A Mathematical Model of Intercranial Electrical Activity and EEG Signal Processing

Open Access
- Author:
- Kennah, Justin James
- Area of Honors:
- Electrical Engineering (Behrend)
- Degree:
- Bachelor of Science
- Document Type:
- Thesis
- Thesis Supervisors:
- Sudarshan Rao Nelatury, Thesis Supervisor
Sudarshan Rao Nelatury, Thesis Honors Advisor
Thomas Lee Hemminger, Faculty Reader - Keywords:
- EEG
epilepsy
seizure
epileptor
neurostimulation - Abstract:
- A dynamic model characterizing the brain signals of an epileptic is simulated numerically. The model is a non-linear, state-space representation involving five variables that control various types of seizures.
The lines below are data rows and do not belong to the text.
(* ===== verification/FlowPrint.v ===== *)
(** * Printing Flow

    The Flow text that the importers and the Kubernetes controller generate is
    made of directives, blocks and routes whose arguments are atoms and string
    literals.  This file describes such documents without positions ([PStmt]),
    their tokens and the texts that spell them, and proves that lexing and
    parsing a spelled document gives the document back. *)

From Stdlib Require Import ZArith Ascii String Lia.
From stdpp Require Import base option list gmap strings.
From S2P Require Import Prelude RustStr CoreTypes FlowSyntax FlowLexer FlowLexerSpec FlowLexerProps FlowParser.
Local Open Scope string_scope.
Local Open Scope list_scope.

(** ** Documents *)

(** An argument value: an atom, or a string literal. *)
Inductive PVal := PAtom (raw : string) | PText (s : string).
Record PArg := mk_parg { parg_name : option string; parg_value : PVal }.
Record PRoute := mk_proute {
  pr_kind : MatchKind.MatchKind;
  pr_pattern : string;
  pr_predicates : list (string * string);
  pr_handler : string;
  pr_args : list PArg;
}.
Inductive PStmt :=
| PDirective (kw : string) (args : list PArg)
| PRouteStmt (r : PRoute)
| PBlock (kw : string) (args : list PArg) (body : list PStmt).

(** The syntax tree, with every position zero. *)
Definition no_span : Span := mk_span 0 0 0 0.
Definition at_zero {A} (a : A) : Spanned A := mk_spanned a no_span.

Section Tree.
Variable debug_value : Value -> string.
(* ===== verification/Waf.v ===== *)
(** * [pulsate-waf]: CIDR ranges, rate limiting, signatures, IP lists, audit log

    [cidr.rs] and [lib.rs].  [Instant] and [Duration] are nanoseconds; the
    clock reading of an operation is an argument.  A mutex is never poisoned:
    no critical section of the crate panics.  The HMAC of [ring] is a
    parameter. *)

From Stdlib Require Import ZArith Ascii String Lia.
From stdpp Require Import base option list gmap strings.
From S2P Require Import Prelude RustStr RustNet CoreTypes UtilParse.
Local Open Scope string_scope.
Local Open Scope list_scope.
Local Open Scope Z_scope.
Local Open Scope rust_scope.

(** ** [cidr.rs] *)
Record Cidr := mk_cidr { base : IpAddr; prefix : Z }.

#[global] Instance Cidr_eq_dec : EqDecision Cidr.
Proof. solve_decision. Defined.

Definition v4_mask (prefix : Z) : Z :=
  if prefix =? 0 then 0
  else if 32 <=? prefix then u32_max
  else Z.land (Z.shiftl u32_max (32 - prefix)) u32_max.

Definition v6_mask (prefix : Z) : Z :=
  if prefix =? 0 then 0
  else if 128 <=? prefix then u128_max
  else Z.land (Z.shiftl u128_max (128 - prefix)) u128_max.

Definition cidr_contains (c : Cidr) (ip : IpAddr) : bool :=
  match base c, ip with
  | V4 b, V4 i => Z.land b (v4_mask (prefix c)) =? Z.land i (v4_mask (prefix c))
  | V6 b, V6 i => Z.land b (v6_mask (prefix c)) =? Z.land i (v6_mask (prefix c))
  | _, _ => false
  end.

Definition cidr_from_str (s : string) : exec string Cidr :=
  let '(addr, p) := match split_once "/" s with
                    | Some (a, p) => (a, Some p)
                    | None => (s, None)
                    end in
  match parse_ip addr with
  | None => Err ("invalid IP address in CIDR `" +:+ s +:+ "`")
  | Some base =>
    let max := if is_ipv4 base then 32 else 128 in
    match (match p with Some p => parse_unsigned u8_max p | None => Some max end) with
    | None => Err ("invalid prefix in CIDR `" +:+ s +:+ "`")
    | Some prefix =>
      if max <? prefix then Err ("prefix /" +:+ show_u prefix +:+ " too large in CIDR `" +:+ s +:+ "`")
      else Ok (mk_cidr base prefix)
    end
  end.

(** ** Blocks *)
Record Block := mk_block { block_code : Code; block_status : Z; reason : string }.

Definition block_new (code : Code) (reason : string) : Block :=
  mk_block code (http_status code) reason.

(** ** The fixed-window rate limiter *)
Record RateOutcome := mk_outcome {
  allowed : bool;
  rate_limit : Z;
  remaining : Z;
  reset_secs : Z;
}.

Record RateLimiter := mk_limiter {
  limit : Z;
  window : Duration;
  buckets : gmap string (Z * Z);
}.

Definition limiter_new (limit : Z) (window : Duration) : RateLimiter := mk_limiter limit window ∅.

(** [Instant::duration_since], zero when the argument is later. *)
Definition duration_since (now earlier : Z) : Duration := saturating_sub now earlier.

Definition limiter_check (now : Z) (key : string) (l : RateLimiter) : RateOutcome * RateLimiter :=
  let entry := default (now, 0) (buckets l !! key) in
  let entry := if window l <=? duration_since now entry.1 then (now, 0) else entry in
  let used := entry.2 +₆₄ 1 in
  let entry := (entry.1, used) in
  let reset := as_secs (saturating_sub (window l) (duration_since now entry.1)) in
  (mk_outcome (used <=? limit l) (limit l) (saturating_sub (limit l) used) reset,
   mk_limiter (limit l) (window l) (<[key := entry]> (buckets l))).

(** ** The signature engine *)
Module Mode.
Inductive Mode := Block | Detect.
#[global] Instance Mode_eq_dec : EqDecision Mode.
Proof. solve_decision. Defined.
End Mode.

Definition MAX_DECODE_PASSES : nat := 8.

Record Signature := mk_signature { sig_id : string; needle : string }.

Definition SIGNATURES : list Signature :=
  [mk_signature "sqli-union" "union select";
   mk_signature "sqli-or" "' or '1'='1";
   mk_signature "sqli-comment" "-- ";
   mk_signature "sqli-drop" "; drop table";
   mk_signature "xss-script" "<script";
   mk_signature "xss-js" "javascript:";
   mk_signature "xss-onerror" "onerror=";
   mk_signature "traversal" "../";
   mk_signature "traversal-enc" "..%2f";
   mk_signature "rce-etc-passwd" "/etc/passwd"].

Fixpoint percent_bytes (bs : list ascii) : list ascii :=
  match bs with
  | [] => []
  | b :: rest =>
    let plain := (if Ascii.eqb b "+" then " "%char else b) :: percent_bytes rest in
    if Ascii.eqb b "%" then
      match rest with
      | hi :: lo :: rest' =>
        match to_digit16 hi, to_digit16 lo with
        | Some h, Some l => byte_of (h * 16 + l) :: percent_bytes rest'
        | _, _ => plain
        end
      | _ => plain
      end
    else plain
  end.

Definition percent_decode (s : string) : string := from_utf8_lossy (percent_bytes (bytes_of s)).

(** The characters left after block comments are replaced by a space;
    [in_comment] holds inside one.  A byte outside a comment is pushed as the
    character of its value. *)
Fixpoint strip_comments (in_comment : bool) (bs : list ascii) : list Z :=
  match bs with
  | [] => if in_comment then [32] else []
  | b :: rest =>
    match rest with
    | d :: rest' =>
      if in_comment then
        if Ascii.eqb b "*" && Ascii.eqb d "/" then 32 :: strip_comments false rest'
        else strip_comments true rest
      else if Ascii.eqb b "/" && Ascii.eqb d "*" then strip_comments true rest'
      else byte_val b :: strip_comments false rest
    | [] => if in_comment then [32] else [byte_val b]
    end
  end.

Definition strip_block_comments (s : string) : string := of_chars (strip_comments false (bytes_of s)).

Fixpoint collapse_chars (in_ws : bool) (cs : list Z) : list Z :=
  match cs with
  | [] => []
  | c :: cs' =>
    if is_whitespace c then
      if in_ws then collapse_chars true cs' else 32 :: collapse_chars true cs'
    else c :: collapse_chars false cs'
  end.

Definition collapse_whitespace (s : string) : string := of_chars (collapse_chars false (chars s)).

Fixpoint decode_passes (n : nat) (current : string) : string :=
  match n with
  | O => current
  | S n =>
    let decoded := percent_decode current in
    if (decoded =? current)%string then current else decode_passes n decoded
  end.

Definition normalize (input : string) : string :=
  collapse_whitespace (strip_block_comments (to_ascii_lowercase (decode_passes MAX_DECODE_PASSES input))).

Definition detect (path_and_query : string) : option string :=
  let haystack := normalize path_and_query in
  sig_id ∘ snd <$> list_find (fun s => contains (needle s) haystack = true) SIGNATURES.

Definition inspect (mode : Mode.Mode) (path_and_query : string) : option Block :=
  matched ← detect path_and_query;
  if decide (mode = Mode.Block) then Some (block_new WAF_RULE ("matched signature " +:+ matched))
  else None.

(** ** IP allow and deny lists *)
Record IpAcl := mk_acl { allow : list Cidr; deny : list Cidr }.

Definition acl_new : IpAcl := mk_acl [] [].
Definition acl_allow (a : IpAcl) (c : Cidr) : IpAcl := mk_acl (allow a ++ [c]) (deny a).
Definition acl_deny (a : IpAcl) (c : Cidr) : IpAcl := mk_acl (allow a) (deny a ++ [c]).

Definition acl_check (a : IpAcl) (ip : IpAddr) : option Block :=
  let ip := to_canonical ip in
  if existsb (fun c => cidr_contains c ip) (allow a) then None
  else if negb (match allow a with [] => true | _ => false end) then
    Some (block_new WAF_IP_DENIED ("ip " +:+ show_ip ip +:+ " not in allow list"))
  else if existsb (fun c => cidr_contains c ip) (deny a) then
    Some (block_new WAF_IP_DENIED ("ip " +:+ show_ip ip +:+ " denied"))
  else None.

(** ** The audit log *)
Record AuditEntry := mk_entry { seq : Z; event : string; prev_hash : string; hash : string }.

#[global] Instance AuditEntry_eq_dec : EqDecision AuditEntry.
Proof. solve_decision. Defined.

Definition hex (bs : list ascii) : string := String.concat "" (hex_byte ∘ byte_val <$> bs).

(** [u64::to_le_bytes]. *)
Definition to_le_bytes (z : Z) : list ascii :=
  (fun i => byte_of (Z.land (Z.shiftr z (8 * i)) 255)) <$> [0; 1; 2; 3; 4; 5; 6; 7].

Section Audit.
(** The HMAC-SHA256 under the log's key. *)
Variable hmac : list ascii -> list ascii.

Definition chain_hash (prev : string) (seq : Z) (event : string) : string :=
  hex (hmac (bytes_of prev ++ to_le_bytes seq ++ bytes_of event)).

Definition append (ev : string) (entries : list AuditEntry) : Z * list AuditEntry :=
  let '(sq, prev) := match last entries with
                     | Some e => (seq e +₆₄ 1, hash e)
                     | None => (0, "")
                     end in
  (sq, entries ++ [mk_entry sq ev prev (chain_hash prev sq ev)]).

Definition audit_len (entries : list AuditEntry) : nat := length entries.
Definition audit_is_empty (entries : list AuditEntry) : bool := (audit_len entries =? 0)%nat.

Fixpoint verify_from (prev : string) (entries : list AuditEntry) : bool :=
  match entries with
  | [] => true
  | e :: rest =>
    if negb (prev_hash e =? prev)%string || negb (hash e =? chain_hash prev (seq e) (event e))%string
    then false
    else verify_from (hash e) rest
  end.

Definition verify (entries : list AuditEntry) : bool := verify_from "" entries.
End Audit.
(** The log can be edited without the key: the first two entries of a
    verified log can be replaced by a single one, built from their public
    fields, and the chain still verifies, ending in the same hash; after
    entries 0 and 1 the forged event is also a valid Rust string. *)
Theorem audit_forgeable (hmac : list ascii -> list ascii) (e0 e1 : AuditEntry) (rest : list AuditEntry)
    (Hsize : forall m, (4 <= length (hmac m))%nat)
    (Hv : verify hmac (e0 :: e1 :: rest) = true) :
  verify hmac (forge e0 e1 :: rest) = true
  /\ (seq e1 = 1 -> utf8_valid (event e1) = true -> utf8_valid (event (forge e0 e1)) = true).
Proof.
  unfold verify in *. apply verify_from_cons in Hv as (Hp0 & Hh0 & (Hp1 & Hh1 & Hv)%verify_from_cons).
  assert (Hlen : (8 <= String.length (hash e0))%nat).
  { rewrite Hh0. unfold chain_hash. rewrite hex_length. specialize (Hsize (bytes_of "" ++ to_le_bytes (seq e0) ++ bytes_of (event e0))). lia. }
  split.
  - apply verify_from_cons. rewrite forge_message by done. done.
  - intros Hs He. unfold forge; cbn [event]. rewrite Hs, str_of_app, str_of_app.
    repeat apply utf8_valid_append; [| |by rewrite str_of_bytes].
    + apply ascii_valid. rewrite bytes_of_str. apply Forall_drop. rewrite Hh0. apply hex_ascii.
    + vm_compute. reflexivity.
Qed.

Lemma audit_forgeable_witness :
  let l := append_all toy_hmac ["login"; "reload"] [] in
  match l with
  | [e0; e1] => verify toy_hmac [forge e0 e1] = true
      /\ (seq e1 = 1 -> utf8_valid (event e1) = true -> utf8_valid (event (forge e0 e1)) = true)
  | _ => False
  end.
Proof.
  intros l. assert (E : exists e0 e1, l = [e0; e1]) by (vm_compute; by eexists _, _).
  assert (Hv : verify toy_hmac l = true) by (vm_compute; reflexivity).
  destruct E as (e0 & e1 & E). rewrite E in *. apply (audit_forgeable toy_hmac e0 e1 []); [|exact Hv].
  intros m. rewrite toy_hmac_size. lia.
Defined.
(* ===== verification/Cache.v ===== *)
(** * [pulsate-cache]: the HTTP cache

    [lib.rs].  [Instant] and [Duration] are nanoseconds and the clock reading
    of an operation is an argument; sizes are byte counts.  The order in which
    [HashMap::iter] yields the entries is a parameter. *)

From Stdlib Require Import ZArith Ascii String Lia.
From stdpp Require Import base option list gmap strings.
From S2P Require Import Prelude RustStr UtilParse Http.
Local Open Scope string_scope.
Local Open Scope list_scope.
Local Open Scope Z_scope.

Module Cache.

Record CacheConfig := mk_config {
  default_ttl : Duration;
  methods : list string;
  vary : list string;
  stale_while_revalidate : Duration;
  max_entries : nat;
  max_body_bytes : Z;
  max_total_bytes : Z;
}.

Definition default_config : CacheConfig :=
  mk_config (from_secs 60) ["GET"; "HEAD"] [] 0 (Z.to_nat 10000) (Z.shiftl 1 20) (Z.shiftl 256 20).

Inductive Freshness := Fresh | Stale.

Record Hit := mk_hit {
  hit_status : Z;
  hit_headers : list (string * string);
  hit_body : list ascii;
  age_secs : Z;
  freshness : Freshness;
}.

Record Entry := mk_entry {
  status : Z;
  headers : list (string * string);
  body : list ascii;
  stored_at : Z;
  ttl : Duration;
  swr : Duration;
  tags : list string;
}.

Record Inner := mk_inner { map : gmap string Entry; bytes : Z }.

Definition blen (b : list ascii) : Z := Z.of_nat (length b).

Definition inner_remove (key : string) (i : Inner) : option Entry * Inner :=
  match map i !! key with
  | Some e => (Some e, mk_inner (delete key (map i)) (saturating_sub (bytes i) (blen (body e))))
  | None => (None, i)
  end.

(** ** The store *)
Definition store_new : Inner := mk_inner ∅ 0.
Definition store_len (i : Inner) : nat := size (map i).
Definition store_is_empty (i : Inner) : bool := (store_len i =? 0)%nat.
Definition store_bytes (i : Inner) : Z := bytes i.

Definition has_tag (tag : string) (e : Entry) : bool := existsb (fun t => t =? tag)%string (tags e).

(** Sum of the body lengths of a map. *)
Definition total (m : gmap string Entry) : Z := map_fold (fun _ e acc => blen (body e) + acc) 0 m.

Definition purge_tag (tag : string) (i : Inner) : nat * Inner :=
  let before := size (map i) in
  let kept := filter (fun x => has_tag tag x.2 = false) (map i) in
  let freed := total (filter (fun x => has_tag tag x.2 = true) (map i)) in
  ((before - size kept)%nat, mk_inner kept (saturating_sub (bytes i) freed)).

Definition clear (i : Inner) : Inner := mk_inner ∅ 0.

(** ** Header parsing *)
Section Headers.
Context `{HeaderOps}.

Definition cache_control (h : HeaderMap) : gmap string string :=
  match get_str h "cache-control" with
  | None => ∅
  | Some v =>
    foldl (fun out part =>
      let part := trim part in
      if (part =? "")%string then out
      else
        let '(k, val) := default (part, "") (split_once "=" part) in
        <[to_ascii_lowercase (trim k) := trim_matches (fun c => Ascii.eqb c "034"%char) (trim val)]> out)
      ∅ (split_char "," v)
  end.

Definition parse_tags (h : HeaderMap) : list string :=
  let v := match hm_get h "cache-tag" with Some v => Some v | None => hm_get h "x-cache-tag" end in
  match v ≫= to_str with
  | Some v => filter (fun t => t <> "") (trim <$> split_char "," v)
  | None => []
  end.

(** ** The cache layer *)
Variable config : CacheConfig.

Fixpoint vary_key (req : HeaderMap) (names : list string) : string :=
  match names with
  | [] => ""
  | name :: rest =>
    String "010"%char (name +:+ "=" +:+ default "" (get_str req name) +:+ vary_key req rest)
  end.

Definition key (method host target : string) (req : HeaderMap) : string :=
  method +:+ String "010"%char (host +:+ String "010"%char (target +:+ vary_key req (vary config))).

Definition request_allows_cache (method : string) (req : HeaderMap) : bool :=
  if negb (existsb (fun m => eq_ignore_ascii_case m method) (methods config)) then false
  else negb (bool_decide (is_Some (cache_control req !! "no-store"))).

(** [Duration + Duration] panics on overflow. *)
Definition duration_add {E} (a b : Duration) : exec E Duration :=
  if a + b <=? duration_max then Ok (a + b) else Panic.

Definition lookup (now : Z) (k : string) (i : Inner) : exec () (option Hit * Inner) :=
  match map i !! k with
  | None => Ok (None, i)
  | Some e =>
    let age := saturating_sub now (stored_at e) in
    let hit f := mk_hit (status e) (headers e) (body e) (as_secs age) f in
    if age <=? ttl e then Ok (Some (hit Fresh), i)
    else
      limit ← duration_add (ttl e) (swr e);
      if age <=? limit then Ok (Some (hit Stale), i)
      else Ok (None, (inner_remove k i).2)
  end.

(** A [Vary] field the key does not cover. *)
Definition vary_refused (field : string) : bool :=
  let field := trim field in
  if (field =? "")%string then false
  else (field =? "*")%string || negb (existsb (fun v => eq_ignore_ascii_case v field) (vary config)).

Definition cacheable_ttl (st : Z) (h : HeaderMap) : option Duration :=
  if negb (st =? 200) then None
  else if hm_contains_key h "set-cookie" then None
  else if match get_str h "vary" with
          | Some v => existsb vary_refused (split_char "," v)
          | None => false
          end then None
  else
    let cc := cache_control h in
    if bool_decide (is_Some (cc !! "no-store")) || bool_decide (is_Some (cc !! "private")) then None
    else if bool_decide (is_Some (cc !! "no-cache")) then Some 0
    else
      match (match cc !! "s-maxage" with Some s => Some s | None => cc !! "max-age" end)
            ≫= parse_unsigned u64_max with
      | Some secs => Some (from_secs secs)
      | None => Some (default_ttl config)
      end.

(** [HashMap::iter]: each entry once, in an order of its own. *)
Variable iter : gmap string Entry -> list (string * Entry).

(** [Iterator::min_by_key]: the first of the least. *)
Definition oldest (m : gmap string Entry) : option string :=
  fst <$> foldl (fun acc x =>
    match acc with
    | None => Some x
    | Some y => if stored_at x.2 <? stored_at y.2 then Some x else Some y
    end) None (iter m).

Fixpoint evict_until_fits (fuel : nat) (incoming budget : Z) (i : Inner) : exec () Inner :=
  if bytes i + incoming <=? budget then Ok i
  else
    match oldest (map i) with
    | None => Ok i
    | Some k =>
      match fuel with
      | O => OutOfFuel
      | S n =>
        match inner_remove k i with
        | (None, i') => Ok i'
        | (Some _, i') => evict_until_fits n incoming budget i'
        end
      end
    end.

Definition stored_headers (h : HeaderMap) : list (string * string) :=
  omap (fun '(n, v) => s ← to_str v; Some (n, s)) (hm_iter h).

Definition maybe_store (now : Z) (k : string) (st : Z) (h : HeaderMap) (b : list ascii) (i : Inner)
    : exec () (bool * Inner) :=
  match cacheable_ttl st h with
  | None => Ok (false, i)
  | Some ttl =>
    if max_body_bytes config <? blen b then Ok (false, i)
    else
      let i := (inner_remove k i).2 in
      if (max_entries config <=? size (map i))%nat then Ok (false, i)
      else
        i ← evict_until_fits (size (map i)) (blen b) (max_total_bytes config) i;
        if max_total_bytes config <? bytes i + blen b then Ok (false, i)
        else
          Ok (true, mk_inner (<[k := mk_entry st (stored_headers h) b now ttl
                                       (stale_while_revalidate config) (parse_tags h)]> (map i))
                             (bytes i + blen b))
  end.
End Headers.
End Cache.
The electrical activity shows intermittent rapid discharges, spikes, waves and steady time course with possible alternations between normal and ictal (seizure) phases. \\ The first part of the thesis begins with a model of neural activity during normal and abnormal periods. The primary contribution of the thesis involves numerical solution of the pertinent differential equations using the Runge-Kutta fourth order algorithm. Following this, extensive simulation trials are made to understand the role of the parameters in triggering seizures, what impulsive inputs contribute to the abnormalities, and how they help in restoring the activity to a calm steady state. Several simulated waveforms are included showing the erratic behavior of the brain going through these episodes. Phase-plane plots reveal regions of high intensity seizures distinct from normal resting brain activity. The code was developed and the plots are shown using Matlab software. Of particular significance is the choice of initial conditions. The overall signal behavior can only be explained using ideas from deterministic chaos and bifurcation theory. A clear understanding of the model helps in the development of bio-feedback to control the symptoms. This would be a good topic for future research.